New York's Village Halloween Parade

Greenwich Village's Halloween Parade.
InSapphoWeTrust / Wikimedia Commons / CC BY 2.0 

Nearly 50,000 people participate in the annual Halloween Parade, including costumed marchers, puppeteers, bands and more. Anyone who is interested in participating in the Halloween Parade can -- just arrive at Sixth Avenue from the south or the east (i.e. via Canal, East Broome or Sullivan Streets) to enter the parade between 7 and 9 p.m and you can join the fun, as long as you're wearing a costume! Only costumed parade participants will be allowed to participate, so be sure to dress to impress!

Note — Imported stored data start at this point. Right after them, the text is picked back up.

(** "e0", "e0 or e1", "e0, e1, ..., or en". *)
Definition enumerate (es : list string) : string :=
  match es with
  | [] => EmptyString
  | [e0] => e0
  | [e0; e1] => e0 ++ " or " ++ e1
  | e0 :: rest =>
      e0 ++ fold_right String.append EmptyString
                       (map (fun e => ", " ++ e) (removelast rest))
         ++ ", or " ++ last rest EmptyString
  end.

(** The first word of the message. *)
Definition error_word (key : string) (es : list string) : string :=
  match key with
  | EmptyString => "bad "
  | String _ _ =>
      if (1 <? count_abbrev key es)%nat then "ambiguous " else "bad "
  end.

Definition lookup_error_text (key msg : string) (es : list string) : string :=
  error_word key es ++ msg ++ " " ++ dquote ++ key ++ dquote
    ++ ": must be " ++ enumerate es.

(** What the sentence "[bad] is used exactly when zero candidates matched"
    says of a message [text] for [key] and the entries [es]. *)
Definition bad_iff_no_candidate (text key : string) (es : list string)
  : Prop :=
  String.prefix "bad " text = true <-> count_abbrev key es = 0%nat.

(** ** The text of the usage message *)

Section UsageVocabulary.

Variable INTERP_ALTERNATE_WRONG_ARGS : Z.
Variable AVOID_HACKS_FOR_ITCL : bool.
Variable Tcl_ScanCountedElement : string -> Z * Z.
Variable Tcl_ConvertCountedElement : string -> Z -> string.

(** What the list-quoting routines say of a word: whether it must be
    quoted, its quoted form, and the word as a list element. *)
Definition needs_quoting (s : string) : bool :=
  negb (fst (Tcl_ScanCountedElement s) =? Z.of_nat (String.length s)).

Definition quoted (s : string) : string :=
  Tcl_ConvertCountedElement s (snd (Tcl_ScanCountedElement s)).

Definition list_element (s : string) : string :=
  if needs_quoting s then quoted s else s.

(** The token for a word; [first] says it is the first token of the whole
    message.  Unless [AVOID_HACKS_FOR_ITCL] is defined the first token is
    never quoted. *)
Definition word_token (elemPtr : Tcl_Obj) (first : bool) : string :=
  if first && negb AVOID_HACKS_FOR_ITCL then bytes elemPtr
  else list_element (bytes elemPtr).

(** The canonical text of an index object: the entry its record selects
    (nothing when the cell holds NULL). *)
Definition canonical (m : Mem) (indexRep : IndexRep) : string :=
  match EXPAND_OF m indexRep with
  | Some s => s
  | None => EmptyString
  end.

(** The token for an argument of [objv]. *)
Definition arg_token (m : Mem) (arg : Tcl_Obj) (first : bool) : string :=
  match internalRep arg with
  | IndexType indexRep => canonical m indexRep
  | _ => word_token arg first
  end.

(** The tokens in order, the first one marked. *)
Fixpoint tokens_from (first : bool) (fs : list (bool -> string))
  : list string :=
  match fs with
  | [] => []
  | f :: rest => f first :: tokens_from false rest
  end.

(** The words taken from the ensemble's invocation and the arguments left
    in [objv]. *)
Definition rewritten (interp : Interp) (objv : list Tcl_Obj)
  : list Tcl_Obj * list Tcl_Obj :=
  match sourceObjs (ensembleRewrite interp) with
  | Some sources =>
      if numInsertedObjs (ensembleRewrite interp)
         <=? Z.of_nat (List.length objv)
      then (sources,
            skipn (Z.to_nat (numInsertedObjs (ensembleRewrite interp)))
                  objv)
      else ([], objv)
  | None => ([], objv)
  end.

Definition usage_tokens (m : Mem) (interp : Interp) (objv : list Tcl_Obj)
  : list string :=
  tokens_from true
    (map word_token (fst (rewritten interp objv))
       ++ map (arg_token m) (snd (rewritten interp objv))).

Definition usage_seed (interp : Interp) : string :=
  if negb (Z.land (flags interp) INTERP_ALTERNATE_WRONG_ARGS =? 0)
  then objResult interp ++ " or " ++ dquote
  else "wrong # args: should be " ++ dquote.

(** The trailing message as one more piece of text, when it is not NULL. *)
Definition message_piece (message : option string) : list string :=
  match message with
  | Some text => [text]
  | None => []
  end.

(** The message: the seed, the tokens and the trailing message joined by
    single spaces, and the closing quote. *)
Definition usage_text (m : Mem) (interp : Interp) (objv : list Tcl_Obj)
    (message : option string) : string :=
  usage_seed interp
    ++ String.concat " " (usage_tokens m interp objv ++ message_piece message)
    ++ dquote.

(** The tokens each followed by a space, the last one only when [more]
    text follows. *)
Fixpoint spaced (tokens : list string) (more : bool) : string :=
  match tokens with
  | [] => EmptyString
  | [tok] => if more then tok ++ " " else tok
  | tok :: rest => tok ++ " " ++ spaced rest more
  end.

Definition nonempty {A : Type} (l : list A) : bool :=
  match l with
  | [] => false
  | _ :: _ => true
  end.

(** *** The sentences of the specification that the code does not follow *)

(** "A space follows a token only when more tokens or a non-empty
    trailing message remain": an empty message is no piece of text. *)
Definition nonempty_message_piece (message : option string) : list string :=
  match message with
  | Some (String c text) => [String c text]
  | _ => []
  end.

Definition stated_usage_text (m : Mem) (interp : Interp)
    (objv : list Tcl_Obj) (message : option string) : string :=
  usage_seed interp
    ++ String.concat " " (usage_tokens m interp objv
                            ++ nonempty_message_piece message)
    ++ dquote.

(** "Every entry without the cached form is emitted quoted whenever the
    collaborator says quoting is required". *)
Definition stated_arg_token (m : Mem) (arg : Tcl_Obj) : string :=
  match internalRep arg with
  | IndexType indexRep => canonical m indexRep
  | _ => list_element (bytes arg)
  end.

Definition stated_quoting_text (m : Mem) (interp : Interp)
    (objv : list Tcl_Obj) (message : option string) : string :=
  usage_seed interp
    ++ String.concat " " (map (stated_arg_token m) objv
                            ++ message_piece message)
    ++ dquote.

End UsageVocabulary.

(** ** Data of the examples *)

(** A memory that holds the table [es] at [t] with stride [off] and NULL
    everywhere else. *)
Definition mem_of_table (t off : Z) (es : list string) : Mem :=
  fun a =>
    if (0 <? off) && (t <=? a) && ((a - t) mod off =? 0)
    then nth_error es (Z.to_nat ((a - t) / off))
    else None.

(** A list-quoting collaborator for the examples (tclUtil.c is not part of
    this file): a word that holds a space needs two more bytes and is put
    in braces. *)
Fixpoint has_space (s : string) : bool :=
  match s with
  | EmptyString => false
  | String c r => Ascii.eqb c " "%char || has_space r
  end.

Definition sample_scan (s : string) : Z * Z :=
  if has_space s then (Z.of_nat (String.length s) + 2, 1)
  else (Z.of_nat (String.length s), 0).

Definition sample_convert (s : string) (flags' : Z) : string :=
  "{" ++ s ++ "}".

Definition plain_interp : Interp :=
  mkInterp EmptyString 0 (mkRewrite None 0).

Definition commands : list string := ["attach"; "detach"].
Definition commands_mem : Mem := mem_of_table 4096 8 commands.

Definition prefixes : list string := ["abc"; "ab"; "abd"].
Definition prefixes_mem : Mem := mem_of_table 4096 8 prefixes.

Definition with_empty : list string := [EmptyString; "a"].
Definition with_empty_mem : Mem := mem_of_table 4096 8 with_empty.

(** A value that was never looked up, and the same string carrying the
    record a look-up in [commands] leaves. *)
Definition att_value : Tcl_Obj := mkObj "att" NoType.
Definition att_matched : Tcl_Obj :=
  mkObj "att" (IndexType (mkIndexRep 4096 8 0)).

You can travel only north along the parade route -- the police will stop you if you try to go south along Sixth Avenue.

Parade Overview

A New York City tradition since 1973, New York's Village Halloween Parade is the largest Halloween celebration in the world. The parade features puppets, marchers and marching bands, as well as a limited number of floats and cars. New York's Village Halloween Parade is the only nighttime parade in New York City and is a fun and unique way to celebrate Halloween. The parade was ​canceled in 2012 due to Hurricane Sandy, but otherwise, happens every year.​​


  • Dress for the weather -- the temperature can drop significantly once the sun goes down.
  • Be prepared for crowds -- this is a popular event, it's dark and it can be hard to keep your group together. Pick a meeting point and time in case you get separated.
  • If you're taking kids to the parade, keep them close and be sure to have a plan if you get separated. It is dark and it's easy to lose someone among the crowd.
  • Parade watchers start lining up 2 hours before the parade begins -- with some persistence (& walking) you should be able to find a prime viewing spot up to an hour before the parade begins.
  • This is a busy night for bars and restaurants along the parade route -- if you're planning dinner after the parade, consider making reservations (especially if you're in a group).
  • The parade is aired live on NY1 from 7:30-10:30 p.m., so if you're home waiting for trick-or-treaters you can still get a taste of the fun!
  • The parade relies on donations to make it happen -- show your support by ​making a donation (or even buying a t-shirt!) on their website.
  • Volunteers play many important roles in the parade -- you can help build the puppets or even participate in the parade as a parade Marshal or a puppet animator!